Johnny Nansen

Current position
- Title: Co-defensive coordinator & inside linebackers coach
- Team: Texas
- Conference: SEC

Biographical details
- Born: February 28, 1974 (age 52) Apia, Samoa
- Education: Washington State University

Playing career
- 1992–1996: Washington State
- Position: Linebacker

Coaching career (HC unless noted)
- 1998: Cabrillo HS (CA) (DC)
- 1999: Louisville (GA)
- 2000: Montana State (RB)
- 2001–2002: Idaho State (CB)
- 2003: Idaho State (DB)
- 2004–2006: Idaho (ST/LB)
- 2007–2008: Idaho (ST/DL)
- 2009–2011: Washington (ST/DL)
- 2012–2013: Washington (AHC/ST/RB)
- 2014–2015: USC (AHC/ST/RB)
- 2016–2018: USC (AHC/LB)
- 2019: USC (ILB)
- 2020–2021: UCLA (DL)
- 2022–2023: Arizona (DC/ILB)
- 2024–present: Texas (co-DC/ILB)

= Johnny Nansen =

American football coach (born 1974)

Johnny Nansen (born February 28, 1974) is a Samoan-born American football coach and former linebacker.

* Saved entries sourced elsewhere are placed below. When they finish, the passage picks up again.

(** * Revisions of the decomposed filesystem (reva)

    A shallow embedding of
    - [pkg/storage/utils/decomposedfs/node/revisions.go]
      ([SplitRevisionKey], [JoinRevisionKey], [RevisionNode], [ReadRevision]),
    - [pkg/storage/utils/decomposedfs/revisions.go]
      ([ListRevisions], [DownloadRevision], [RestoreRevision],
      [DeleteRevision], [getRevisionNode]),
    - [pkg/storage/utils/decomposedfs/upload/revision.go]
      ([SetNodeToUpload], [WriteRevisionMetadataToNode]),
    - the tree walk [Propagate] of the ocis tree,
    together with the properties of the revision subsystem. *)

From Stdlib Require Import String Ascii ZArith Lia Bool DecimalString DecimalZ.
From stdpp Require Import gmap strings list fin_maps.

Local Open Scope string_scope.

(** ** Go's [strings] package, as far as the revision code uses it *)

Module strings.

(** [strings.HasPrefix(s, prefix)] *)
Fixpoint HasPrefix (s prefix : string) {struct prefix} : bool :=
  match prefix with
  | EmptyString => true
  | String p prefix' =>
      match s with
      | EmptyString => false
      | String c s' => if Ascii.eqb c p then HasPrefix s' prefix' else false
      end
  end.

(** [s[k:]] *)
Fixpoint drop (k : nat) (s : string) : string :=
  match k with
  | O => s
  | S k' => match s with EmptyString => EmptyString | String _ s' => drop k' s' end
  end.

(** [s[:k]] *)
Fixpoint take (k : nat) (s : string) : string :=
  match k with
  | O => EmptyString
  | S k' => match s with EmptyString => EmptyString | String c s' => String c (take k' s') end
  end.

(** [strings.Index(s, sep)]: the byte offset of the first occurrence of
    [sep] in [s]; Go's [-1] is [None]. *)
Fixpoint Index (s sep : string) : option nat :=
  if HasPrefix s sep then Some O
  else match s with
       | EmptyString => None
       | String _ s' => option_map S (Index s' sep)
       end.

(** [strings.Contains(s, sep)] is [Index(s, sep) >= 0]. *)
Definition Contains (s sep : string) : bool :=
  match Index s sep with Some _ => true | None => false end.

(** [strings.HasSuffix(s, suffix)] *)
Definition HasSuffix (s suffix : string) : bool :=
  (String.length suffix <=? String.length s)%nat
  && String.eqb (drop (String.length s - String.length suffix) s) suffix.

(** The loop of [genSplit]: at most [k] cuts, the rest of the string is
    the last element. *)
Fixpoint genSplit_loop (k : nat) (s sep : string) : list string :=
  match k with
  | O => [s]
  | S k' =>
      match Index s sep with
      | None => [s]
      | Some m => take m s :: genSplit_loop k' (drop (m + String.length sep) s) sep
      end
  end.

(** [strings.SplitN(s, sep, n)] for [n >= 0] and a non-empty separator
    (the revision code always passes the delimiter [".REV."]; the
    [explode] branch of [genSplit] for an empty separator is left out). *)
Definition SplitN (s sep : string) (n : nat) : list string :=
  match n with
  | O => []
  | S _ => genSplit_loop (Nat.min n (String.length s + 1) - 1) s sep
  end.

End strings.

(** ** node/revisions.go: revision keys *)

(** Define keys and values used in the node metadata *)
Definition RevisionIDDelimiter : string := ".REV.".

(** SplitRevisionKey splits revision key into nodeid and revisionTime *)
Definition SplitRevisionKey (revisionKey : string) : string * string :=
  match strings.SplitN revisionKey RevisionIDDelimiter 2 with
  | [p0; p1] => (p0, p1)
  | _ => (revisionKey, "")
  end.

(** JoinRevisionKey joins nodeid and revision into revision key *)
Definition JoinRevisionKey (nodeID revision : string) : string :=
  nodeID ++ RevisionIDDelimiter ++ revision.

(** ** Data model *)

(** Go's [int64]: a [Z] between [-2^63] and [2^63 - 1]; arithmetic wraps. *)
Definition min_int64 : Z := - 2 ^ 63.
Definition max_int64 : Z := 2 ^ 63 - 1.
Definition in_int64 (z : Z) : bool := (min_int64 <=? z)%Z && (z <=? max_int64)%Z.
Definition wrap64 (z : Z) : Z := ((z + 2 ^ 63) mod 2 ^ 64 - 2 ^ 63)%Z.
Definition sub64 (a b : Z) : Z := wrap64 (a - b).

(** The conversion [uint64(x)] of an [int64]. *)
Definition to_uint64 (z : Z) : Z := (z mod 2 ^ 64)%Z.

(** [strconv.FormatInt(z, 10)] and [strconv.ParseInt(s, 10, 64)]. *)
Definition FormatInt (z : Z) : string := NilZero.string_of_int (Z.to_int z).
Definition ParseInt (s : string) : option Z :=
  match NilZero.int_of_string s with
  | Some d => let z := Z.of_int d in if in_int64 z then Some z else None
  | None => None
  end.

(** [time.Time], as nanoseconds since the epoch. *)
Definition Time : Type := Z.

(** The node handle of [node.Node]: the fields the revision code reads
    and writes ([owner], [lu] and [nodeType] are carried along unchanged
    by [RevisionNode] and are not followed here). *)
Record Node : Type := mkNode {
  SpaceID : string;
  ID : string;
  ParentID : string;
  Name : string;
  Exists : bool;
  BlobID : string;
  Blobsize : Z
}.

#[global] Instance Node_eq_dec : EqDecision Node.
Proof. solve_decision. Defined.

(** [provider.Reference] with its [ResourceId] inlined. *)
Record Reference : Type := mkReference {
  StorageId : string;
  SpaceId : string;
  OpaqueId : string;
  Path : string
}.

(** [provider.ResourcePermissions], the four named booleans the revision
    code consults. *)
Record ResourcePermissions : Type := mkPermissions {
  ListFileVersions : bool;
  InitiateFileDownload : bool;
  RestoreFileVersion : bool;
  Stat : bool
}.

(** [provider.FileVersion] *)
Record FileVersion : Type := mkFileVersion {
  Key : string;
  Mtime : Z;
  Size : Z;
  Etag : string
}.

(** [upload.RevisionMetadata]: all the metadata that will be persisted
    in revisions. A zero [MTime] ([IsZero]) is [None]. *)
Record RevisionMetadata : Type := mkRevisionMetadata {
  rm_MTime : option Time;
  rm_BlobID : string;
  rm_BlobSize : Z;
  rm_ChecksumSHA1 : string;
  rm_ChecksumMD5 : string;
  rm_ChecksumADLER32 : string
}.

(** [node.Attributes]: attribute name to value bytes. *)
Abbreviation Attributes := (gmap string string).

Module Attributes.
(** [attrs.String(key)]: the empty string when the key is absent. *)
Definition String (attrs : Attributes) (key : string) : string :=
  default "" (attrs !! key).
(** [attrs.Int64(key)]: parsing the empty string is an error. *)
Definition Int64 (attrs : Attributes) (key : string) : option Z :=
  ParseInt (String attrs key).
Definition SetString (key val : string) (attrs : Attributes) : Attributes :=
  <[key := val]> attrs.
Definition SetInt64 (key : string) (val : Z) (attrs : Attributes) : Attributes :=
  <[key := FormatInt val]> attrs.
End Attributes.

(** ** The collaborators

    Every call that leaves the revision code (operating system, metadata
    backend, permission engine, tree, blobstore) is recorded, and may
    fail. *)
Inductive Call : Type :=
| node_ReadNode (spaceID nodeID : string)
| p_AssemblePermissions (n : Node)
| node_CheckLock (n : Node)
| node_SetCurrentRevision (n : Node) (revisionKey : string)
| lockedfile_OpenFile (path : string)
| filepath_Glob (pattern : string)
| os_Create (path : string)
| os_Remove (path : string)
| os_RemoveAll (path : string)
| os_Chtimes (path : string) (mtime : Time)
| backend_All (path : string)
| backend_SetMultiple (path : string)
| backend_GetInt64 (path key : string)
| backend_Purge (path : string)
| tp_Propagate (n : Node) (sizeDiff : Z)
| blobstore_Download (n : Node)
| blobstore_Delete (n : Node).

#[global] Instance Call_eq_dec : EqDecision Call.
Proof. solve_decision. Defined.

(** The [errtypes] the revision code builds, the errors of the
    collaborators, and [errors.Wrap]. *)
Inductive Error : Type :=
| NotFound (what : string)
| PermissionDenied (what : string)
| InternalError (msg : string)
| NotExist (path : string)        (* [metadata.IsNotExist] holds of it *)
| Failed (c : Call)               (* what a failing collaborator returned *)
| Wrap (cause : Error) (msg : string).

Definition IsNotExist (e : Error) : bool :=
  match e with NotExist _ => true | _ => false end.

Inductive Result (A : Type) : Type :=
| Ok (a : A)
| Err (e : Error).
Arguments Ok {A} a.
Arguments Err {A} e.

(** The state the code works on: the files on disk, the attributes the
    metadata backend holds per path, and the calls made so far. *)
Record World : Type := mkWorld {
  files : gset string;
  metadata : gmap string Attributes;
  trace : list Call
}.

(** Modelled from the spec: the packages [lookup], [metadata],
    [metadata/prefixes], [storagespace], the permission engine and the
    clock are not part of the sources at hand. Their pure parts are taken
    as the fields of the receiver [fs]: the path functions of the lookup
    and of the metadata backend ("a node's physical storage location is a
    deterministic function of SpaceID and ID alone"), the attribute names,
    the answer of the permission engine, the time functions, and for every
    position of the trace whether the call made there fails. *)
Record Decomposedfs : Type := mkDecomposedfs {
  (* fs.lu *)
  InternalPath : string -> string -> string;
  MetadataPath : string -> string;
  LockfilePath : string -> string;
  IsMetaFile : string -> bool;
  (* metadata/prefixes *)
  ChecksumPrefix : string;
  TypeAttr : string;
  BlobIDAttr : string;
  BlobsizeAttr : string;
  MTimeAttr : string;
  ParentidAttr : string;
  NameAttr : string;
  (* checksum names of the storage provider: XSSHA1, XSMD5, XSAdler32 *)
  XSSHA1 : string;
  XSMD5 : string;
  XSAdler32 : string;
  (* fs.p *)
  permissions : Node -> ResourcePermissions;
  (* storagespace.FormatReference *)
  FormatReference : Reference -> string;
  (* package time: Parse and Format with layout RFC3339Nano, Now, Unix *)
  time_Parse : string -> option Time;
  time_Format : Time -> string;
  time_Now : Time;
  time_Unix : Time -> Z;
  (* node.CalculateEtag *)
  CalculateEtag : Node -> Time -> option string;
  (* the environment: does the call made at this position of the trace fail? *)
  fails : nat -> Call -> bool
}.

(** ** A state and error monad for the code *)

Definition M (A : Type) : Type := World -> Result A * World.

Definition ret {A} (a : A) : M A := fun w => (Ok a, w).
Definition fail {A} (e : Error) : M A := fun w => (Err e, w).
Definition bind {A B} (m : M A) (k : A -> M B) : M B :=
  fun w => match m w with
           | (Ok a, w') => k a w'
           | (Err e, w') => (Err e, w')
           end.
(** [v, err := m]: the error becomes a value the code can look at. *)
Definition attempt {A} (m : M A) : M (Result A) :=
  fun w => match m w with (r, w') => (Ok r, w') end.
(** [if err := m; err != nil { return e }]: the error is replaced. *)
Definition orError {A} (m : M A) (e : Error -> Error) : M A :=
  fun w => match m w with
           | (Ok a, w') => (Ok a, w')
           | (Err x, w') => (Err (e x), w')
           end.
(** [if err := m; err != nil { log... }]: the error is only logged. *)
Definition logged (m : M unit) : M unit :=
  fun w => match m w with (_, w') => (Ok tt, w') end.
(** [defer func() { if returnErr != nil { cleanup } }()] around the rest
    of the function body. *)
Definition deferOnError {A} (body : M A) (cleanup : M unit) : M A :=
  fun w => match body w with
           | (Ok a, w') => (Ok a, w')
           | (Err e, w') => match cleanup w' with (_, w'') => (Err e, w'') end
           end.
(** [filepath.Join(a, b)], for the error messages: empty elements are
    ignored (the cleaning of the result is not followed). *)
Definition filepath_Join (a b : string) : string :=
  if String.eqb a "" then b
  else if String.eqb b "" then a
  else a ++ "/" ++ b.

Declare Scope go_scope.
Delimit Scope go_scope with go.
Notation "x <- m ;; k" := (bind m (fun x => k))
  (at level 100, m at next level, right associativity) : go_scope.
Notation "m ;;; k" := (bind m (fun _ => k))
  (at level 100, right associativity) : go_scope.
Local Open Scope go_scope.

Section Primitives.

Variable fs : Decomposedfs.

(** Record the call; fail when the environment says so. *)
Definition call (c : Call) : M unit :=
  fun w =>
    let w' := mkWorld (files w) (metadata w) (trace w ++ [c])%list in
    if fails fs (length (trace w)) c then (Err (Failed c), w') else (Ok tt, w').

Definition get_metadata (path : string) : M (option Attributes) :=
  fun w => (Ok (metadata w !! path), w).
Definition set_files (f : gset string -> gset string) : M unit :=
  fun w => (Ok tt, mkWorld (f (files w)) (metadata w) (trace w)).
Definition set_metadata (f : gmap string Attributes -> gmap string Attributes) : M unit :=
  fun w => (Ok tt, mkWorld (files w) (f (metadata w)) (trace w)).
Definition file_exists (path : string) : M bool :=
  fun w => (Ok (bool_decide (path ∈ files w)), w).

(** [os.Create(path)]: the file exists afterwards. *)
Definition os_create (path : string) : M unit :=
  call (os_Create path) ;;; set_files (fun f => {[path]} ∪ f).

(** [os.Remove(path)]: removing what is not there is an error. *)
Definition os_remove (path : string) : M unit :=
  call (os_Remove path) ;;;
  b <- file_exists path ;;
  if b then set_files (fun f => f ∖ {[path]}) else fail (NotExist path).

(** [os.RemoveAll(path)]: removing what is not there is fine. *)
Definition os_removeAll (path : string) : M unit :=
  call (os_RemoveAll path) ;;; set_files (fun f => f ∖ {[path]}).

(** [os.Chtimes(path, mtime, mtime)] *)
Definition os_chtimes (path : string) (mtime : Time) : M unit :=
  call (os_Chtimes path mtime).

He is the co-defensive coordinator and inside linebackers coach for the University of Texas at Austin, a position he has held since 2024.

==Early life==
Nansen was born on February 28, 1974, in Apia, Samoa and lived in Laulii, American Samoa early in his childhood. Nansen moved to the mainland United States at the age of 14.

==Playing career==
Nansen played football at Jordan High School in Long Beach, California and went on to play college football at Washington State University, where he was on the team from 1992 to 1996. After lettering on the football team for three years, Nansen earned his bachelor's degree in business administration in 1997.

==Coaching career==
===Early coaching career===
Nansen began coaching in 1998, serving as defensive coordinator for Cabrillo High School in Long Beach, California. The following year, Nansen served as a graduate assistant for the Louisville Cardinals and worked with the defensive line. He then served a one-year stint at Montana State, followed by a four-year stint at Idaho State, where he coached cornerbacks from 2001 to 2002 and the entire secondary in 2003.

===Idaho===
Nansen's first Division I-A job was with the Idaho Vandals. Nansen spent five seasons (2004–2008) at Idaho; he coached the linebackers from 2004 to 2006 and the defensive line from 2007 to 2008. He also served as special teams coordinator for his entire tenure there.

===Washington===
Nansen returned to the Power Five with a five-season stint at Washington. He coached the defensive line from 2009 to 2011 and the running backs from 2012 to 2013; he was also in charge of special teams during those five years. Washington played in four bowl games while Nansen was there and produced a top 20 rushing offense during his final year there.

===USC===
Nansen spent the next six seasons of his coaching career at USC. He served as assistant head coach from 2014 to 2018, and he also coached running backs from 2014 to 2015, linebackers from 2016 to 2018, and inside linebackers in his final year at USC in 2019. In 2018 he was nominated for the Broyles Award.

===UCLA===
In 2020, Nansen was hired as the defensive line coach at UCLA, following the departure of the Bruins' defensive line coach Vince Oghobaase to Boston College.

===Arizona===
In December 2021 he was named the defensive coordinator for the Arizona Wildcats under Jedd Fisch to replace Don Brown.

=== Texas ===
In January 2024, Nansen joined the Longhorns as a co-defensive coordinator/inside linebackers coach, reuniting with Steve Sarkisian. Sarkisian and Nansen had previous work experience together at Washington and USC.